(Beginning of Information supplied)

(** C9 (amended): let all words of the vector be of type [int], let
    [totalLength] be the actual length of the vector, [bufferStart >= 1],
    [bufferConsumed >= 0], and let [bufferStart + bufferConsumed + 1] and
    the length of the line be representable as [int].  Then no access of
    GEwrite leaves the vector: the call returns normally, and when words
    remain behind the header, the two header positions and the word of
    every payload byte lie in [0, totalLength - 1]. *)
Theorem GEwrite_in_bounds w v L s c dbg line mode :
  Forall is_int v →
  L = Z.of_nat (length v) →
  load v I_Length = Some L →
  load v I_BufStrt = Some s →
  load v I_BufLen = Some c →
  load v I_Debug = Some dbg →
  1 <= s →
  0 <= c →
  s + c + 1 <= int_max →
  strlen line <= int_max →
  is_Some (GEwrite w v line mode) ∧
  (0 < L - (s + c + 1) →
   0 <= s + c - 1 ∧ s + c <= L - 1 ∧
   ∀ k, 0 <= k < stored_length line (L - (s + c + 1)) →
        0 <= ((s + c + 1) * sizeof_int + k) / sizeof_int <= L - 1).
Proof.
  intros Hint HL Hl0 Hl25 Hl26 Hl27 Hs Hc Hov Hlen.
  pose proof (load_is_int _ _ _ Hint Hl0) as HiL.
  pose proof (load_Some_lt _ _ _ Hl27) as H27.
  unfold I_Debug, I_BufLen, I_BufStrt, I_Length in *.
  assert (Hstart : s +i c +i 1 = s + c + 1).
  { unfold iadd. rewrite (wrap_id (s + c)); [apply wrap_id|];
      unfold is_int, int_min, int_max in *; lia. }
  assert (Hrem : L -i (s + c + 1) = L - (s + c + 1)).
  { unfold isub. apply wrap_id. unfold is_int, int_min, int_max in *. lia. }
  split.
  - unfold GEwrite, I_Debug, I_BufLen, I_BufStrt, I_Length.
    rewrite Hl27; simpl. rewrite Hl25; simpl. rewrite Hl26; simpl.
    rewrite Hl0; simpl. rewrite Hstart, Hrem.
    destruct (Z.leb_spec (L - (s + c + 1)) 0) as [|Hroom]; [done|].
    rewrite nBytes_stored_length; [|done| |done].
    2:{ unfold is_int, int_min, int_max in *. lia. }
    pose proof (stored_length_range line _ Hroom) as (Hn & Hnl & Hnr).
    set (n := stored_length line (L - (s + c + 1))) in *.
    unfold memcpy.
    destruct (Z.leb_spec 0 n); [|lia]. destruct (Z.leb_spec n (strlen line)); [|lia].
    simpl.
    set (cs := take (Z.to_nat n) (c_chars line)).
    assert (Hcs : Z.of_nat (length cs) = n).
    { unfold cs. rewrite length_take. unfold strlen in *. lia. }
    destruct (store_chars_spec cs v ((s + c + 1) * sizeof_int))
      as (v1 & Hv1 & Hlen1 & _); [done | unfold sizeof_int in *; lia.. |].
    rewrite Hv1; simpl.
    unfold isub.
    rewrite !wrap_id by (unfold is_int, int_min, int_max in *; lia).
    rewrite store_Some by lia; simpl.
    rewrite store_Some by (rewrite length_insert; lia); simpl.
    destruct (load_is_Some (<[Z.to_nat (s + c + 1 - 1) := mode]>
                (<[Z.to_nat (s + c + 1 - 2) := n]> v1)) 26) as [u Hu].
    { rewrite !length_insert. lia. }
    rewrite Hu; simpl.
    rewrite store_Some by (rewrite !length_insert; lia). done.
  - intros Hroom.
    pose proof (stored_length_range line _ Hroom) as (Hn & Hnl & Hnr).
    split; [lia|]. split; [lia|]. intros k Hk. unfold sizeof_int in *.
    split.
    + apply Z.div_pos; lia.
    + apply Z.lt_succ_r. apply Z.div_lt_upper_bound; lia.
Qed.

(End of Information supplied)

» **Your instructions**
Among the records above, find the lines where the word "apply" appears and copy them.

» **Result of this task**
  { unfold iadd. rewrite (wrap_id (s + c)); [apply wrap_id|];
  { unfold isub. apply wrap_id. unfold is_int, int_min, int_max in *. lia. }
    + apply Z.div_pos; lia.
    + apply Z.lt_succ_r. apply Z.div_lt_upper_bound; lia.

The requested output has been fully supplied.